When we bring these use cases in scope of the TLS BRs (through the EKU table), I wonder if we are not expanding the scope of the TLS BRs too much.
Additionally, the conversation provides a few examples of edge cases related to single-use/multi-purpose/other EKU use cases (how will we make sure we cover all possible EKUs?).
I’m generally not sure whether the TLS BR is the appropriate document to mirror this requirement of the CCADB policy, and see a risk of unintended side effects given the complexity of cross-signing as seen by the examples. Any thoughts?
Kind regards,
Christophe
Hi Aaron,
What clarifies things in the CCADB policy is the “If the subject hierarchy is dedicated to” condition, which to me also implies that “if the subject hierarchy is not dedicated to any of the following EKUs, then the table does not pose a restriction”. This allows other EKUs such as the DocumentSigning. – from a CCADB point of view only of course, other root program restrictions may apply.
Also note that the CCADB policy mentions “In support of ubiquity use cases, CA Owners sometimes issue cross-certificates from non-dedicated hierarchy Root CAs (i.e., “multi-purpose hierarchies”) to dedicated-use hierarchy Root CAs.” With the proposed changes in the TLS BRs, we’re focusing a lot on the Single-purpose Root case, not the multi-purpose hierarchy the CCADB policy describes.
From this point of view, I would expect the TLS BRs to define the permitted EKUs for crosses dedicated to TLS, and not restrict others?
Perhaps this achieves the objective of aligning with the CCADB requirement, while not completely copying it over.
If the new hierarchy is also multi-purpose, then all bets are off. It also does not forbid the creation of a new cross-certificate for a new hierarchy that is out of scope of the CCADB (e.g. document signing, VMC, IoT, QES, etc) that may include other EKUs than the ones listed.
Based on that interpretation, the best course of action would be to add language in the BRs in relation to the server TLS use case only. A high level description would be: "If the CA wants to cross sign a dedicated server TLS hierarchy with a legacy multi-purpose hierarchy, the cross-certificate must include an EKU extension with allowed values (`id-kp-serverAuth`) or (`id-kp-serverAuth` AND `id-kp-clientAuth`). No other combination is allowed". We could even extend this to "If the subject hierarchy does not intend to support server TLS, then the cross-certificate must include an EKU extension and the value `id-kp-serverAuth` MUST NOT be included".
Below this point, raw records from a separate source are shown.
Lemma name_after (a b : Entry) (name : string) :
  compareEntries a b <= 0 -> 0 < compareToName a name -> 0 < compareToName b name.
Proof.
  unfold compareEntries, compareToName, Dict.compareEntries, Dict.compareToName.
  intros Hab Ha.
  destruct (Z_lt_le_dec 0 (localeCompare (entry b) name)) as [|Hle]; [assumption|exfalso].
  pose proof (compare_trans _ _ _ Hab Hle) as Hat. lia.
Qed.

(** On a sorted array the search finds a name whenever an entry
    carries an equivalent one. *)
Lemma lookup_complete (data : list Entry) (name : string) (e : Entry) :
  sorted localeCompare data -> In e data -> same_name localeCompare name e ->
  exists e', lookup localeCompare data name = Some e'.
Proof.
  intros Hs Hin Hz.
  pose proof (search_correct Entry string compareToName data name
                (fun a b => compareEntries a b <= 0)
                (fun a b => name_before a b name)
                (fun a b => name_after a b name) Hs) as Hc.
  unfold lookup. fold compareToName.
  destruct (search compareToName data name) as [i| | |].
  - destruct Hc as [x [Hx _]]. eauto.
  - exfalso. apply In_nth_error in Hin as [k Hk].
    apply (Hc (Z.of_nat k) e); [|exact Hz].
    unfold at_index. rewrite Nat2Z.id.
    assert (k < List.length data)%nat by (apply nth_error_Some; congruence).
    destruct (0 <=? Z.of_nat k) eqn:H0; [|apply Z.leb_gt in H0; lia].
    destruct (Z.of_nat k <? Z.of_nat (List.length data)) eqn:H1;
      [|apply Z.ltb_ge in H1; lia].
    exact Hk.
  - destruct Hc.
  - destruct Hc.
Qed.

End DictFacts.
(** [is_tuple]: more than one row, and the [idx]-th label is
    [Lab::tuple(idx)]. *)
Definition is_tuple (rows : list (Lab * Ty)) : bool :=
  Nat.ltb 1 (length rows) &&
  forallb (fun e => Lab_eqb (lab_tuple (fst e)) (snd e))
          (combine (seq 0 (length rows)) (map fst rows)).

(** [TyDisplay { ty, vars, syms, prec }.fmt(f)] *)
Fixpoint ty_display (vars : TyVars) (syms : Syms) (prec : TyPrec) (t : Ty) {struct t}
    : option string :=
  match t with
  | Ty_None => Some "_"
  | Ty_BoundVar v =>
      match nth_error vars v with
      | None => None
      | Some eq => Some (equality_str eq ++ bound_var_letters v)%string
      end
  | Ty_MetaVar mv => Some (equality_str (mv_equality mv) ++ show_uniq (mv_id mv))%string
  | Ty_Record rows =>
      match rows with
      | [] => Some "unit"
      | (lab0, ty0) :: rest =>
          if is_tuple rows then
            parens (TyPrec_gtb prec Prec_Star)
              (ocat (ty_display vars syms Prec_App ty0)
                    (sep_tail " * " (fun r => ty_display vars syms Prec_App (snd r)) rest))
          else
            ocat (Some "{ ")
              (ocat (ocat (Some (display_lab lab0 ++ " : ")%string) (ty_display vars syms Prec_Arrow ty0))
                (ocat (sep_tail ", "
                         (fun r => ocat (Some (display_lab (fst r) ++ " : ")%string)
                                        (ty_display vars syms Prec_Arrow (snd r))) rest)
                      (Some " }")))
      end
  | Ty_Con args sym =>
      let args_s :=
        match args with
        | [] => Some EmptyString
        | [arg] => ocat (ty_display vars syms Prec_App arg) (Some " ")
        | arg :: rest =>
            ocat (Some "(")
              (ocat (ty_display vars syms Prec_Arrow arg)
                (ocat (sep_tail ", " (ty_display vars syms Prec_Arrow) rest) (Some ") ")))
        end in
      ocat args_s
        (match Syms_get syms sym with
         | None => None
         | Some ti => Some (show_name (ti_name ti))
         end)
  | Ty_Fn param res =>
      parens (TyPrec_gtb prec Prec_Arrow)
        (ocat (ty_display vars syms Prec_Star param)
              (ocat (Some " -> ") (ty_display vars syms Prec_Arrow res)))
  end.

(** [TyScheme::display(&self, syms)] *)
Definition TyScheme_display (ts : TyScheme) (syms : Syms) : option string :=
  ty_display (ts_vars ts) syms Prec_Arrow (ts_ty ts).
End Display.

(** Whether printing cannot panic: every bound variable is in range of
    the scheme's variables and every symbol is in the table. *)
Fixpoint displayable (vars : TyVars) (syms : Syms) (t : Ty) : bool :=
  match t with
  | Ty_None | Ty_MetaVar _ => true
  | Ty_BoundVar v => Nat.ltb v (length vars)
  | Ty_Record rows => forallb (fun r => displayable vars syms (snd r)) rows
  | Ty_Con args sym =>
      forallb (displayable vars syms) args &&
      match Syms_get syms sym with Some _ => true | None => false end
  | Ty_Fn p r => displayable vars syms p && displayable vars syms r
  end.

(** Whether a piece of output was produced, i.e. printing did not panic. *)
Definition is_some {A : Type} (o : option A) : bool :=
  match o with Some _ => true | None => false end.

(** ** More of [sml-statics/src/st.rs] *)

(** [St::new(mode, syms)]: the mode lives in the [Info], which [finish]
    only carries along. *)
Definition St_new (syms : Syms) : St :=
  mkSt [] [] 0 0 (mkInfo [] []) [] [] syms.

(** [St::insert_hole] *)
Definition St_insert_hole (st : St) (mv : MetaTyVar) (idx : Idx) : St :=
  {| st_subst := st_subst st; st_errors := st_errors st;
     st_meta_gen := st_meta_gen st; st_fixed_gen := st_fixed_gen st;
     st_info := st_info st; st_matches := st_matches st;
     st_holes := st_holes st ++ [(mv, idx)]; st_syms := st_syms st |}.

(** ** Results of [ty::get] *)

(** Whether a type mentions neither a meta variable nor a bound variable. *)
Fixpoint no_ty_vars (t : Ty) : bool :=
  match t with
  | Ty_None => true
  | Ty_BoundVar _ | Ty_MetaVar _ => false
  | Ty_Record rows => forallb (fun r => no_ty_vars (snd r)) rows
  | Ty_Con args _ => forallb no_ty_vars args
  | Ty_Fn p r => no_ty_vars p && no_ty_vars r
  end.

(** A nested induction principle for [hir::Pat]. *)
Section HPatInd.
Variable P : HPat -> Prop.
Hypothesis H_None : forall idx, P (HPat_None idx).
Hypothesis H_Wild : forall idx, P (HPat_Wild idx).
Hypothesis H_SCon : forall idx scon, P (HPat_SCon idx scon).
Hypothesis H_Con : forall idx path arg,
  match arg with Some a => P a | None => True end -> P (HPat_Con idx path arg).
Hypothesis H_Record : forall idx rows allows_other,
  Forall (fun r => P (snd r)) rows -> P (HPat_Record idx rows allows_other).
Hypothesis H_Typed : forall idx p want, P p -> P (HPat_Typed idx p want).
Hypothesis H_As : forall idx name p, P p -> P (HPat_As idx name p).

Fixpoint HPat_ind' (p : HPat) : P p :=
  match p with
  | HPat_None idx => H_None idx
  | HPat_Wild idx => H_Wild idx
  | HPat_SCon idx scon => H_SCon idx scon
  | HPat_Con idx path arg =>
      H_Con idx path arg
        (match arg as a return match a with Some a => P a | None => True end with
         | Some a => HPat_ind' a
         | None => I
         end)
  | HPat_Record idx rows ao =>
      H_Record idx rows ao
        ((fix go (rs : list (Lab * HPat)) : Forall (fun r => P (snd r)) rs :=
            match rs with
            | [] => Forall_nil _
            | r :: rs' => Forall_cons r (HPat_ind' (snd r)) (go rs')
            end) rows)
  | HPat_Typed idx p' want => H_Typed idx p' want (HPat_ind' p')
  | HPat_As idx name p' => H_As idx name p' (HPat_ind' p')
  end.
End HPatInd.

(** Whether [pat::get] reaches neither [todo!()]: no record pattern with
    [...], and no type variable in a type annotation. *)
Fixpoint hpat_supported (p : HPat) : bool :=
  match p with
  | HPat_None _ | HPat_Wild _ | HPat_SCon _ _ => true
  | HPat_Con _ _ arg => match arg with Some a => hpat_supported a | None => true end
  | HPat_Record _ rows ao => negb ao && forallb (fun r => hpat_supported (snd r)) rows
  | HPat_Typed _ p want => hpat_supported p && hty_no_var want
  | HPat_As _ _ p => hpat_supported p
  end.

(** * Facts about the symbol table, the substitution and [St::finish] *)


(** ** The symbol table *)

Lemma Syms_insert_all_spec (syms : Syms) (infos : list TyInfo) :
  store (fst (Syms_insert_all syms infos)) = store syms ++ infos /\
  map sym_idx (snd (Syms_insert_all syms infos)) = seq (length (store syms)) (length infos).
Proof.
  revert syms; induction infos as [|ti rest IH]; intros syms; simpl.
  - rewrite app_nil_r. auto.
  - destruct (Syms_insert_all (mkSyms (store syms ++ [ti])) rest) as [syms2 out] eqn:E.
    specialize (IH (mkSyms (store syms ++ [ti]))). rewrite E in IH. simpl in *.
    destruct IH as [H1 H2]. rewrite H1, <- app_assoc. split; [reflexivity|].
    rewrite H2, length_app. simpl. f_equal. f_equal. lia.
Qed.

Lemma Syms_insert_all_get (syms : Syms) (infos : list TyInfo) :
  Forall2 (fun sym ti => Syms_get (fst (Syms_insert_all syms infos)) sym = Some ti)
          (snd (Syms_insert_all syms infos)) infos.
Proof.
  revert syms; induction infos as [|ti rest IH]; intros syms; simpl; [constructor|].
  pose proof (Syms_insert_all_spec (mkSyms (store syms ++ [ti])) rest) as [H1 _].
  specialize (IH (mkSyms (store syms ++ [ti]))).
  destruct (Syms_insert_all (mkSyms (store syms ++ [ti])) rest) as [syms2 out] eqn:E.
  simpl in *. constructor; [|exact IH].
  unfold Syms_get. rewrite H1. simpl.
  rewrite <- app_assoc, nth_error_app2 by lia. rewrite Nat.sub_diag. reflexivity.
Qed.

Lemma map_opt_length {A B : Type} (f : A -> option B) (l : list A) (l' : list B) :
  map_opt f l = Some l' -> length l' = length l.
Proof.
  revert l'; induction l as [|x l IH]; intros l' H; simpl in H.
  - injection H as <-. reflexivity.
  - destruct (f x), (map_opt f l) eqn:E; try discriminate.
    injection H as <-. simpl. rewrite (IH l0 eq_refl). reflexivity.
Qed.

Lemma apply_Con (fuel : nat) (s : Subst) (args : list Ty) (sym : Sym) (w : Ty) :
  apply fuel s (Ty_Con args sym) = Some w -> exists args', w = Ty_Con args' sym.
Proof.
  destruct fuel as [|f]; simpl; [discriminate|].
  destruct (map_opt _ args) as [args'|]; simpl; [|discriminate].
  intros H; injection H as <-. eauto.
Qed.

(** The unifier never succeeds on two type constructors whose symbols
    differ. *)
Lemma unify_Con_distinct (fuel : nat) (s : Subst) (a1 a2 : list Ty) (x y : Sym)
    (r : Subst + UnifyError) :
  sym_idx x <> sym_idx y ->
  unify fuel s (Ty_Con a1 x) (Ty_Con a2 y) = Some r -> exists e, r = inr e.
Proof.
  intros Hxy H. destruct fuel as [|f]; [discriminate|].
  unfold unify in H; fold unify in H.
  destruct (apply (S f) s (Ty_Con a1 x)) as [w|] eqn:Ew; [|discriminate].
  destruct (apply (S f) s (Ty_Con a2 y)) as [g|] eqn:Eg; [|discriminate].
  apply apply_Con in Ew as [a1' ->]. apply apply_Con in Eg as [a2' ->].
  unfold Sym_eqb in H. apply Nat.eqb_neq in Hxy. rewrite Hxy in H.
  injection H as <-. eauto.
Qed.

(** ** Applying the substitution *)

Lemma map_opt_Forall2 {A B : Type} (f : A -> option B) (l : list A) (l' : list B) :
  map_opt f l = Some l' -> Forall2 (fun x y => f x = Some y) l l'.
Proof.
  revert l'; induction l as [|x l IH]; intros l' H; simpl in H.
  - injection H as <-. constructor.
  - destruct (f x) eqn:Ex, (map_opt f l) eqn:E; try discriminate.
    injection H as <-. constructor; auto.
Qed.
(** X15.  A successful [getWorkspaces] writes the list into the organization it
    was asked for and nowhere else: every other organization is found as
    before, and both forms are as before. *)
Theorem getWorkspaces_writes_one_organization :
  forall organizationId st st' evs workspaceList,
    getWorkspaces api organizationId st = (st', evs, Some workspaceList) ->
    (exists which,
        find_organization st organizationId = Some which
        /\ find_organization st' organizationId = Some (with_workspaces workspaceList which))
    /\ (forall other, other <> organizationId ->
          find_organization st' other = find_organization st other)
    /\ UserStore.login st' = UserStore.login st
    /\ UserStore.signup st' = UserStore.signup st.
Proof.
  intros organizationId st st' evs workspaceList Hrun.
  unfold getWorkspaces in Hrun.
  destruct (find_organization st organizationId) as [which|] eqn:Hwhich; [|discriminate].
  destruct (UserStore.workspaces which) eqn:Hws; [discriminate|].
  destruct (request_workspaceList api _ organizationId) as [ws|e]; [|discriminate].
  injection Hrun as <- <- <-.
  assert (Hid : has_id organizationId which = true).
  { unfold find_organization in Hwhich.
    destruct (UserStore.info st) as [i|]; [|discriminate].
    destruct (UserStore.organizations i) as [orgs|]; [|discriminate].
    apply find_some in Hwhich. apply Hwhich. }
  split; [|split; [|split]].
  - exists which. split; [reflexivity|].
    apply find_organization_updated; assumption.
  - intros other Hne. apply find_organization_untouched; [exact Hne | reflexivity].
  - unfold map_organizations. destruct (UserStore.info st) as [i|]; [|reflexivity].
    destruct (UserStore.organizations i); reflexivity.
  - unfold map_organizations. destruct (UserStore.info st) as [i|]; [|reflexivity].
    destruct (UserStore.organizations i); reflexivity.
Qed.

Lemma find_organization_has_id st organizationId which :
  find_organization st organizationId = Some which ->
  has_id organizationId which = true.
Proof.
  unfold find_organization. intros Hwhich.
  destruct (UserStore.info st) as [i|]; [|discriminate].
  destruct (UserStore.organizations i) as [orgs|]; [|discriminate].
  apply find_some in Hwhich. apply Hwhich.
Qed.

Lemma find_workspace_after_assign st organizationId workspaceId notebookList which :
  find_workspace st organizationId workspaceId = Some which ->
  find_workspace
    (map_organizations
       (update_first (has_id organizationId) (assign_notebooks workspaceId notebookList)) st)
    organizationId workspaceId
  = Some (with_notebooks notebookList which).
Proof.
  unfold find_workspace. intros Hwhich.
  destruct (find_organization st organizationId) as [org|] eqn:Horg; [|discriminate].
  destruct (UserStore.workspaces org) as [ws|] eqn:Hws; [|discriminate].
  pose proof (find_organization_has_id _ _ _ Horg) as Hid.
  rewrite (find_organization_updated (assign_notebooks workspaceId notebookList)
             st organizationId org Horg).
  - unfold assign_notebooks. rewrite Hws. simpl.
    apply find_update_first_same; [exact Hwhich|].
    apply find_some in Hwhich. apply Hwhich.
  - unfold assign_notebooks. rewrite Hws. exact Hid.
Qed.
(** * WallWand endpoint discovery and state synchronisation engine

    A shallow embedding of the device driver of the TouchWand WallWand
    Homey app (two revisions of [device.js]) and the properties of its
    registry, capability projection, state synchroniser, root-report
    debouncer, command queue and health monitor.

    Conventions of the embedding.
    - JavaScript numbers are modelled as exact rationals extended with
      [NaN] and the two infinities; rounding of IEEE doubles is not
      modelled.
    - Asynchronous methods that run to completion between two external
      events are state-passing functions on [device]; the debouncer and
      the command queue, whose behaviour depends on the interleaving of
      timers and callers, are labelled transition systems.
    - The host (Homey) is modelled by the capability set, the capability
      values and the logs of the calls the driver makes on it. *)

From Stdlib Require Import QArith Qminmax Qabs Lqa.
From stdpp Require Import gmap strings list pretty sorting.

Local Open Scope string_scope.
Local Open Scope list_scope.
Set Warnings "-clear-no-such-hyp".
Set Warnings "-notation-overridden".

(** ** JavaScript values *)

Module JS.

(** Numbers: rationals, NaN and the infinities. *)
Inductive num := NaN | NegInf | Fin (q : Q) | PosInf.

Inductive jsval :=
| VUndefined
| VNull
| VBool (b : bool)
| VNum (x : num)
| VStr (s : string).

(** [a > b] on numbers; any comparison with NaN is false. *)
Definition num_gt (a b : num) : bool :=
  match a, b with
  | NaN, _ | _, NaN => false
  | NegInf, _ => false
  | _, PosInf => false
  | Fin _, NegInf => true
  | PosInf, _ => true
  | Fin p, Fin q => negb (Qle_bool p q)
  end.

Definition num_lt (a b : num) : bool := num_gt b a.

(** Strict equality [===] on numbers. *)
Definition num_eqb (a b : num) : bool :=
  match a, b with
  | Fin p, Fin q => Qeq_bool p q
  | NegInf, NegInf | PosInf, PosInf => true
  | _, _ => false
  end.

(** [a / b] for a finite non-zero divisor [b]. *)
Definition num_div_fin (a : num) (b : Q) : num :=
  match a with
  | NaN => NaN
  | Fin p => Fin (p / b)
  | PosInf => if Qle_bool 0 b then PosInf else NegInf
  | NegInf => if Qle_bool 0 b then NegInf else PosInf
  end.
That means if the CA wants to cross-sign something that IS NOT a "dedicated server TLS hierarchy", the BRs remain silent or at a minimum mandate that the `id-kp-serverAuth` EKU is not included in the cross-certificate. CCADB rules or other WG BRs might apply but the TLS BRs should not really mandate exactly what kind of EKUs should be included in a cross-certificate that is not intended for server TLS. It would make sense to mandate not to include the `id-kp-serverAuth` which is "controlled" by the SCWG.